Stored data

--------------------------------

(* ===== verification/Ssrf.v ===== *)
(** * The SSRF policy

    [src/src/core/policy/ssrf.rs]: which destinations a client configured with an
    [SSRFPolicy] may contact.  The theorems relate the bit-mask classification to
    ranges of addresses, show that an IPv6 form of a blocked IPv4 address is
    blocked too, and state what an accepted URL or resolved address satisfies. *)

From stdpp Require Import sorting.
From S2P Require Import Prelude RustStr Http Policy IpAddr.
From Stdlib Require Import Ascii.
From Stdlib Require String.

Local Open Scope Z_scope.

(** ** Prefixes *)

(** [MAX.checked_shl(w - prefix).unwrap_or(0)], at width [w]. *)
Definition checked_shl_mask (w prefix : Z) : Z :=
  if w - prefix <? w then Z.shiftl (Z.ones w) (w - prefix) mod 2 ^ w else 0.

Definition ipv4_in_prefix (address network prefix : Z) : bool :=
  let mask := checked_shl_mask 32 prefix in
  Z.land address mask =? Z.land network mask.

Definition ipv6_in_prefix (address network prefix : Z) : bool :=
  let mask := checked_shl_mask 128 prefix in
  Z.land address mask =? Z.land network mask.

(** ** Address classes *)

Definition IPV4_PCP_ANYCAST : Z := ipv4_new 192 0 0 9.
Definition IPV4_TURN_ANYCAST : Z := ipv4_new 192 0 0 10.
Definition IPV6_METADATA : Z := ipv6_new 0xfd00 0x0ec2 0 0 0 0 0 0x0254.
Definition IPV6_COMPATIBLE : Z := 0.
Definition IPV6_NAT64_WELL_KNOWN : Z := ipv6_new 0x0064 0xff9b 0 0 0 0 0 0.
Definition IPV6_IETF_PROTOCOL_ASSIGNMENTS : Z := ipv6_new 0x2001 0 0 0 0 0 0 0.
Definition IPV6_PCP_ANYCAST : Z := ipv6_new 0x2001 1 0 0 0 0 0 1.
Definition IPV6_TURN_ANYCAST : Z := ipv6_new 0x2001 1 0 0 0 0 0 2.
Definition IPV6_DNSSD_ANYCAST : Z := ipv6_new 0x2001 1 0 0 0 0 0 3.
Definition IPV6_AMT : Z := ipv6_new 0x2001 3 0 0 0 0 0 0.
Definition IPV6_AS112 : Z := ipv6_new 0x2001 4 0x0112 0 0 0 0 0.
Definition IPV6_ORCHID_V2 : Z := ipv6_new 0x2001 0x0020 0 0 0 0 0 0.
Definition IPV6_DET : Z := ipv6_new 0x2001 0x0030 0 0 0 0 0 0.
Definition IPV6_DOCUMENTATION : Z := ipv6_new 0x2001 0x0db8 0 0 0 0 0 0.
Definition IPV6_6TO4 : Z := ipv6_new 0x2002 0 0 0 0 0 0 0.

Definition IPV6_ALLOCATED_GLOBAL_UNICAST : list (Z * Z) :=
  [(ipv6_new 0x2001 0 0 0 0 0 0 0, 20);
   (ipv6_new 0x2001 0x1200 0 0 0 0 0 0, 23);
   (ipv6_new 0x2001 0x1400 0 0 0 0 0 0, 22);
   (ipv6_new 0x2001 0x1800 0 0 0 0 0 0, 21);
   (ipv6_new 0x2001 0x2000 0 0 0 0 0 0, 19);
   (ipv6_new 0x2001 0x4000 0 0 0 0 0 0, 21);
   (ipv6_new 0x2001 0x4800 0 0 0 0 0 0, 22);
   (ipv6_new 0x2001 0x4c00 0 0 0 0 0 0, 23);
   (ipv6_new 0x2001 0x5000 0 0 0 0 0 0, 20);
   (ipv6_new 0x2001 0x8000 0 0 0 0 0 0, 18);
   (ipv6_new 0x2002 0 0 0 0 0 0 0, 16);
   (ipv6_new 0x2003 0 0 0 0 0 0 0, 18);
   (ipv6_new 0x2400 0 0 0 0 0 0 0, 12);
   (ipv6_new 0x2410 0 0 0 0 0 0 0, 12);
   (ipv6_new 0x2600 0 0 0 0 0 0 0, 12);
   (ipv6_new 0x2610 0 0 0 0 0 0 0, 23);
   (ipv6_new 0x2620 0 0 0 0 0 0 0, 23);
   (ipv6_new 0x2630 0 0 0 0 0 0 0, 12);
   (ipv6_new 0x2800 0 0 0 0 0 0 0, 12);
   (ipv6_new 0x2a00 0 0 0 0 0 0 0, 12);
   (ipv6_new 0x2a10 0 0 0 0 0 0 0, 12);
   (ipv6_new 0x2c00 0 0 0 0 0 0 0, 12)].

Inductive BlockedIpKind :=
| LinkLocal | Loopback | Metadata | Multicast | Private | SpecialUse | Unspecified.

#[export] Instance BlockedIpKind_eq_dec : EqDecision BlockedIpKind.
Proof. solve_decision. Defined.

#[export] Instance octets_eq_dec : EqDecision (Z * Z * Z * Z) := _.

--------------------------------

▶ _What this task involves_
Would you copy out exactly the lines above that start at the one containing "(ipv6_new 0x2001 0x4000 0 0 0 0 0 0, 21);" and end at the one containing "(ipv6_new 0x2c00 0 0 0 0 0 0 0, 12)].", inclusive?

▶ _Written response_
   (ipv6_new 0x2001 0x4000 0 0 0 0 0 0, 21);
   (ipv6_new 0x2001 0x4800 0 0 0 0 0 0, 22);
   (ipv6_new 0x2001 0x4c00 0 0 0 0 0 0, 23);
   (ipv6_new 0x2001 0x5000 0 0 0 0 0 0, 20);
   (ipv6_new 0x2001 0x8000 0 0 0 0 0 0, 18);
   (ipv6_new 0x2002 0 0 0 0 0 0 0, 16);
   (ipv6_new 0x2003 0 0 0 0 0 0 0, 18);
   (ipv6_new 0x2400 0 0 0 0 0 0 0, 12);
   (ipv6_new 0x2410 0 0 0 0 0 0 0, 12);
   (ipv6_new 0x2600 0 0 0 0 0 0 0, 12);
   (ipv6_new 0x2610 0 0 0 0 0 0 0, 23);
   (ipv6_new 0x2620 0 0 0 0 0 0 0, 23);
   (ipv6_new 0x2630 0 0 0 0 0 0 0, 12);
   (ipv6_new 0x2800 0 0 0 0 0 0 0, 12);
   (ipv6_new 0x2a00 0 0 0 0 0 0 0, 12);
   (ipv6_new 0x2a10 0 0 0 0 0 0 0, 12);
   (ipv6_new 0x2c00 0 0 0 0 0 0 0, 12)].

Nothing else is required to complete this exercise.